#### [SUPPLIED RECORDS]
(* ===== verification/StoragePipe.v ===== *)
(** * The storage helper behind its pipe

    The storage client's calls, encoded, cut into reads, handled by the helper
    program and its answers read back: the composition of the client's messages,
    the codec, the program's main loop, its handler and the client's reading of
    the answers. *)

From S2P Require Import Prelude.
From S2P Require Import Order.
From S2P Require Import Bytes.
From S2P Require Import Buffer.
From S2P Require Import PipeIO.
From S2P Require Import HelperCodec.
From S2P Require Import TradingEngine.
From S2P Require Import StorageHelper.
From S2P Require Import StorageClient.
From S2P Require Import StorageProps.
From S2P Require Import HelperPrograms.

(** Numbered calls on the structured store, one after the other. *)
Fixpoint store_calls (ics : list (Z * StorageCall)) (st : Store) : list Reply * Store :=
  match ics with
  | [] => ([], st)
  | (id, c) :: ics =>
      let '(r, st) := store_call id c st in
      let '(rs, st) := store_calls ics st in
      (r :: rs, st)
  end.

(** The calls, and the store before each, are within their number types. *)
Fixpoint calls_fit (ics : list (Z * StorageCall)) (st : Store) : Prop :=
  match ics with
  | [] => True
  | (id, c) :: ics => call_fits c ∧ store_fits st ∧ calls_fit ics (store_call id c st).2
  end.

Definition call_messages (ics : list (Z * StorageCall)) : list HelperMessage := (λ ic, call_message ic.1 ic.2) <$> ics.

(** The handler answers a list of calls as the structured store does. *)
Lemma answer_calls ics : ∀ st, calls_fit ics st →
  ∃ ms, answer_all Handle (call_messages ics) st = Ok (ms, (store_calls ics st).2) ∧ msg_req_id <$> ms = ics.*1 ∧
  Forall2 (λ ic x, decode_reply ic.2 true x.1 = Ok x.2) ics (zip ms (store_calls ics st).1) ∧
  length ms = length (store_calls ics st).1.
Proof.
  induction ics as [|[id c] ics IH]; intros st Hf; [by exists []|]. destruct Hf as (Hc & Hst & Hf).
  cbn [call_messages fmap list_fmap answer_all store_calls fst snd].
  destruct (storage_protocol_refines id c st Hc Hst) as (m & -> & H2 & H3). cbn [mbind res_bind].
  destruct (store_call id c st) as [r st1]. cbn [fst snd] in *.
  destruct (IH st1 Hf) as (ms & E & I2 & I3 & I4). fold (call_messages ics). rewrite E. cbn [mbind res_bind].
  destruct (store_calls ics st1) as [rs st2]. cbn [fst snd] in *.
  exists (m :: ms). split_and!; [done|by cbn; rewrite I2, H2|by constructor|by cbn; rewrite I4].
Qed.

(** C27: storage behind its pipe.  Calls whose numbers, and those of the record,
    are 64-bit integers other than the least one (whose digits the parsers
    overflow on; the engine's warm-up of the ask side sends it), without line
    breaks in their texts.  The client's numbered calls, encoded and cut into reads
    in any way, short and interrupted writes included: the storage
    helper answers every call, in order, under its number; its record is what the
    calls make of the structured store; and the client that reads the answers,
    however they are cut, gets for each call what the structured store returns,
    orders pulled back included. *)
Theorem storage_program_refines ics chunks wss :
  Forall text_encodable (call_messages ics) → calls_fit ics new_store → Forall (Forall write_ok) wss →
  Forall (λ s, s ≠ [] ∧ (length s ≤ kHelperChunk)%nat) chunks → mjoin chunks = messages text_codec (call_messages ics) →
  ∃ p answers, storage_main (RData <$> chunks) wss = Ok (0, p) ∧
    pg_state p = (store_calls ics new_store).2 ∧ pg_out p = messages text_codec answers ∧
    msg_req_id <$> answers = ics.*1 ∧
    Forall2 (λ ic x, decode_reply ic.2 true x.1 = Ok x.2) ics (zip answers (store_calls ics new_store).1) ∧
    (Forall text_encodable answers → ∀ cut, cut ≠ [] → mjoin cut = pg_out p →
     ∃ b, receive_all text_codec new_buffer cut = Ok (answers, None, b) ∧ buffer_view b = []).
Proof.
  intros Henc Hfit Hw Hch Hv. change (Forall (encodable text_codec) (call_messages ics)) in Henc.
  destruct (answer_calls ics new_store Hfit) as (answers & Ha & H2 & H3 & _).
  destruct (helper_main_ok text_codec Handle chunks (mkProgram new_buffer new_store [] wss) (call_messages ics) [] _ Ha new_buffer_ok
    Henc Hw Hch) as (dn & todo & rs & p & Hrun & Hms & Hl & Hs & Ho); [by rewrite app_nil_r|].
  assert (todo = []) as ->.
  { destruct todo as [|m todo]; [done|]. exfalso. specialize (Hl m eq_refl). revert Hl. apply Nat.le_ngt.
    change (buffer_view (pg_in (mkProgram new_buffer new_store [] wss)) ++ mjoin chunks) with (mjoin chunks).
    rewrite Hv. by apply (messages_length text_codec dn m todo). }
  rewrite app_nil_r in Hms. subst dn. cbn [pg_state pg_out app] in Ho, Hs. rewrite Ha in Hs. injection Hs as <- Hst.
  exists p, answers. split_and!; try done.
  intros Hans cut Hne Hcut. apply helper_stream_roundtrip; [done|by rewrite Hcut|done].
Qed.

(** ** A concrete run *)

Definition sample_calls : list (Z * StorageCall) :=
  [(1, ReportOrder "ACME" "alice" 1 Sell 101 5); (2, ReportRest "ACME" Sell 1 101 5 1);
   (3, PullLevels "ACME" Sell 100 1); (4, PullPosition "alice" "ACME")].

Definition sample_pipe : bytes := messages text_codec (call_messages sample_calls).

Lemma storage_program_refines_witness :
  ∃ p answers, storage_main (RData <$> [take 50 sample_pipe; drop 50 sample_pipe]) [[WIntr; WCount 2]] = Ok (0, p) ∧
    pg_out p = messages text_codec answers ∧ msg_req_id <$> answers = [1; 2; 3; 4] ∧
    ∃ m, answers !! 2%nat = Some m ∧
      decode_reply (PullLevels "ACME" Sell 100 1) true m = Ok (mkReply true [mkPulled 1 101 5 1] 0 0 0).
Proof.
  destruct (storage_program_refines sample_calls [take 50 sample_pipe; drop 50 sample_pipe] [[WIntr; WCount 2]])
    as (p & answers & H1 & H2 & H3 & H4 & H5 & _).
  - repeat apply Forall_cons_2; try apply Forall_nil_2; (split; try (by vm_compute);
      [apply (bool_decide_unpack _); by vm_compute|]); repeat constructor; apply (bool_decide_unpack _); by vm_compute.
  - cbn [calls_fit sample_calls call_fits]. repeat match goal with |- _ ∧ _ => split end;
      match goal with
      | |- store_fits _ => apply store_checks_fits; vm_compute; reflexivity
      | |- True => exact I
      | |- _ => unfold is_id, is_num; lia
      end.
  - repeat apply Forall_cons_2; try apply Forall_nil_2; simpl; lia || exact I.
  - repeat apply Forall_cons_2; try apply Forall_nil_2; (split; [by vm_compute|apply Nat.leb_le; by vm_compute]).
  - cbn [mjoin list_join]. by rewrite app_nil_r, take_drop.
  - exists p, answers. split_and!; [exact H1|exact H3|exact H4|].
    assert ((store_calls sample_calls new_store).1 !! 2%nat = Some (mkReply true [mkPulled 1 101 5 1] 0 0 0)) as Hr
      by (vm_compute; reflexivity).
    destruct (answers !! 2%nat) as [m|] eqn:Em.
    + exists m. split; [done|]. eapply (Forall2_lookup_lr _ _ _ 2 (3, PullLevels "ACME" Sell 100 1) (m, _) H5); [done|].
      apply lookup_zip_with_Some. exists m, (mkReply true [mkPulled 1 101 5 1] 0 0 0).
      split; [reflexivity|]. split; [exact Em|exact Hr].
    + apply lookup_ge_None in Em. apply (f_equal length) in H4. rewrite length_fmap in H4. simpl in H4. lia.
Defined.
(* ===== verification/AppServerInv.v ===== *)
(** * The invariant of the server application

    Every request is answered, waits for authentication or waits in the trading
    engine's queue; the order counters balance; every order and cancel the engine
    gets was asked for by a request whose sender is who the order says.  Proved
    over every handler, together with the conditions under which handlers
    return. *)

From S2P Require Import Prelude.
From S2P Require Import Order.
From S2P Require Import Book.
From S2P Require Import BookFlow.
From S2P Require Import BookSubmit.
From S2P Require Import BookEmit.
From S2P Require Import MatchingEngine.
From S2P Require Import EngineTotal.
From S2P Require Import Bytes.
From S2P Require Import HelperCodec.
From S2P Require Import HttpParser.
From S2P Require Import HttpMessage.
From S2P Require Import TradingEngine.
From S2P Require Import TradingFifo.
From S2P Require Import TradingLive.
From S2P Require Import Uuid.
From S2P Require Import AuthClient.
From S2P Require Import OrderForm.
From S2P Require Import AppLogs.
From S2P Require Import AppServer.

(** ** Outcomes

    [x] returns a value with [Q], or fails although [ok] does not hold. *)
Definition runs (ok : Prop) {A} (x : res A) (Q : A → Prop) : Prop :=
  match x with Ok a => Q a | Err _ => ¬ ok end.

Lemma runs_bind ok {A B} (x : res A) (f : A → res B) Q : runs ok x (λ a, runs ok (f a) Q) → runs ok (x ≫= f) Q.
Proof. by destruct x. Qed.
Lemma runs_mono ok {A} (x : res A) (P Q : A → Prop) : runs ok x P → (∀ a, P a → Q a) → runs ok x Q.
Proof. destruct x; simpl; auto. Qed.

(** ** What was asked for *)

(** Origins a session asked to answer. *)
Definition event_asks (e : app_event) : list Origin :=
  match e with
  | HttpArrives r _ _ _ _ _ => [FromHttp r]
  | WsArrives fd id _ _ => [FromWs fd id]
  | IngressArrives k _ _ => [FromIngress k]
  | _ => []
  end.
Definition asks (es : list (gset Z * app_event)) : list Origin := es ≫= λ x, event_asks x.2.

Definition answered (l : list Output) : list Origin :=
  omap (λ x, match x with Answer o _ => Some o | Publish _ _ _ => None end) l.

Definition work_origin (w : AuthWork) : list Origin :=
  match w with WorkSubmit r _ _ | WorkCancel r _ => [FromHttp r] | WorkOpen _ => [] end.
Definition work_order (w : AuthWork) : Z := match w with WorkSubmit _ _ _ => 1 | _ => 0 end.

(** Orders received and not yet counted as accepted, rejected or shed. *)
Definition balance (m : Metrics) : Z :=
  mt_orders_received m - mt_orders_accepted m - mt_orders_rejected m - mt_orders_backpressure m.
Definition metric_balance (k : Metric) : Z :=
  match k with Received => 1 | Accepted | Rejected | Backpressure => -1 | _ => 0 end.

Lemma balance_bump k n m : balance (bump k n m) = balance m + metric_balance k * n.
Proof. unfold balance. destruct k; simpl; lia. Qed.

Definition seen (es : list (gset Z * app_event)) (e : app_event) : Prop := ∃ bad, (bad, e) ∈ es.
Definition http_seen es r req : Prop := ∃ t1 t2 backlog dropped, seen es (HttpArrives r req t1 t2 backlog dropped).
Definition open_seen es id aggregator handshake : Prop := ∃ t1 t2, seen es (WsOpens id aggregator handshake t1 t2).
Definition frame_seen es fd id payload : Prop := ∃ backlog, seen es (WsArrives fd id payload backlog).
Definition ingress_seen es k m : Prop := ∃ backlog, seen es (IngressArrives k m backlog).

Lemma seen_app es e' e : seen es e → seen (es ++ [e']) e.
Proof. intros [bad H]. exists bad. set_solver. Qed.

Lemma elem_of_calls n cred l : (n, cred) ∈ calls l ↔ Called n cred ∈ l.
Proof.
  unfold calls. rewrite list_elem_of_omap. split; [|intros H; by eexists].
  intros (f & Hf & E). destruct f; try done. by injection E as <- <-.
Qed.
Lemma elem_of_answers n cred l : (n, cred) ∈ answers l ↔ ∃ b user c, Answered n cred b user c ∈ l.
Proof.
  unfold answers. rewrite list_elem_of_omap. split.
  - intros (f & Hf & E). destruct f; try done. injection E as <- <-. eauto.
  - intros (b & user & c & H). by eexists.
Qed.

#### [EXERCISE REQUIREMENTS]
When a line of the records holds the word "WCount", copy that line.

#### [ANSWER AREA]
  ∃ p answers, storage_main (RData <$> [take 50 sample_pipe; drop 50 sample_pipe]) [[WIntr; WCount 2]] = Ok (0, p) ∧
  destruct (storage_program_refines sample_calls [take 50 sample_pipe; drop 50 sample_pipe] [[WIntr; WCount 2]])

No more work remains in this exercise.